(** X2: no lifecycle call publishes anything.  Whenever Initialize,
    Activate, Deactivate or SettingsUpdated returns, the object store - the
    published PathStatus with its path time, the desired velocity, the
    stabilization command, the guidance alarm - and the path are exactly as
    before: the path-time reset reaches the PathStatus object only with the
    next cycle. *)
Theorem lifecycle_never_publishes (s s' : Machine) :
  (forall ptr r, Initialize ptr s = Returned (r, s') ->
                 uavo s' = uavo s /\ pathDesired s' = pathDesired s) /\
  (Activate s = Returned (tt, s') ->
   uavo s' = uavo s /\ pathDesired s' = pathDesired s) /\
  (Deactivate s = Returned (tt, s') ->
   uavo s' = uavo s /\ pathDesired s' = pathDesired s) /\
  (SettingsUpdated s = Returned (tt, s') ->
   uavo s' = uavo s /\ pathDesired s' = pathDesired s).
Proof.
  split; [|split; [|split]].
  - intros [gs|] r H.
    + revert H. run. intros H. injection H as _ <-. cbn. auto.
    + discriminate H.
  - intros H. destruct (mActive (this s)) eqn:Hact.
    + unfold Activate in H.
      rewrite (bind_Returned _ _ s (mActive (this s)) s eq_refl), Hact in H.
      injection H as <-. auto.
    + destruct (groundSettings (this s)) as [gs|] eqn:Hgs.
      * destruct (Activate_inactive_Returned s gs Hgs Hact)
          as (t & Hrun & _ & _ & Hpd & Huavo).
        rewrite Hrun in H. injection H as <-. auto.
      * rewrite (Activate_null_Halted s Hgs Hact) in H. discriminate H.
  - intros H. unfold Deactivate in H.
    rewrite (bind_Returned _ _ s (mActive (this s)) s eq_refl) in H.
    destruct (mActive (this s)).
    + revert H. run. intros H. injection H as <-. auto.
    + injection H as <-. auto.
  - intros H. destruct (groundSettings (this s)) as [gs|] eqn:Hgs.
    + rewrite (SettingsUpdated_Returned s gs Hgs) in H.
      injection H as <-. auto.
    + rewrite (SettingsUpdated_null s Hgs) in H. discriminate H.
Qed.

(** The stale path status of the sample (path time 7) is still the
    published one after Initialize and Activate, and after a Deactivate or
    a SettingsUpdated on top. *)
Lemma lifecycle_never_publishes_witness :
  uavo Sample.initialized = uavo Sample.constructed /\
  uavo Sample.active = uavo Sample.initialized /\
  path_time (obj_PathStatus (uavo Sample.active)) = F32.of_Z 7 /\
  path_time (pathStatus Sample.active) = F32.zero /\
  (exists s', Deactivate Sample.active = Returned (tt, s') /\
              uavo s' = uavo Sample.active) /\
  (exists s', SettingsUpdated Sample.active = Returned (tt, s') /\
              uavo s' = uavo Sample.active).
Proof.
  split.
  { exact (proj1 (proj1
             (lifecycle_never_publishes Sample.constructed Sample.initialized)
             (Some Sample.settings) 0 eq_refl)). }
  split.
  { exact (proj1 (proj1 (proj2
             (lifecycle_never_publishes Sample.initialized Sample.active))
             eq_refl)). }
  split; [reflexivity|]. split; [reflexivity|]. split.
  - eexists. split; [reflexivity|].
    exact (proj1 (proj1 (proj2 (proj2
             (lifecycle_never_publishes Sample.active _))) eq_refl)).
  - eexists. split; [vm_compute; reflexivity|].
    exact (proj1 (proj2 (proj2 (proj2
             (lifecycle_never_publishes Sample.active _))) eq_refl)).
Defined.

(** X3: a cycle never changes the lifecycle or its inputs.  Whenever
    UpdateAutoPilot returns, the active flag, the recorded mode, the
    settings pointer, the path, the position and the velocity objects are
    exactly as it found them. *)
Theorem cycle_keeps_lifecycle_and_inputs (ext : Externals) (s s' : Machine) :
  UpdateAutoPilot ext s = Returned (tt, s') ->
  mActive (this s') = mActive (this s) /\
  mMode (this s') = mMode (this s) /\
  groundSettings (this s') = groundSettings (this s) /\
  pathDesired s' = pathDesired s /\
  obj_PositionState (uavo s') = obj_PositionState (uavo s) /\
  obj_VelocityState (uavo s') = obj_VelocityState (uavo s).
Proof.
  intros H. destruct (groundSettings (this s)) as [gs|] eqn:Hgs.
  - destruct (UpdateAutoPilot_frame ext s gs Hgs)
      as (t & Hrun & Hg & Ha & Hm & Hpd & Hp & Hv & _).
    rewrite Hrun in H. injection H as <-. auto 7.
  - rewrite (UpdateAutoPilot_null ext s Hgs) in H. discriminate H.
Qed.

> **Problem details**
Search the records above for the word "initialized", then say how many lines contain it. Give the number alone.

> **Answer to this task**
4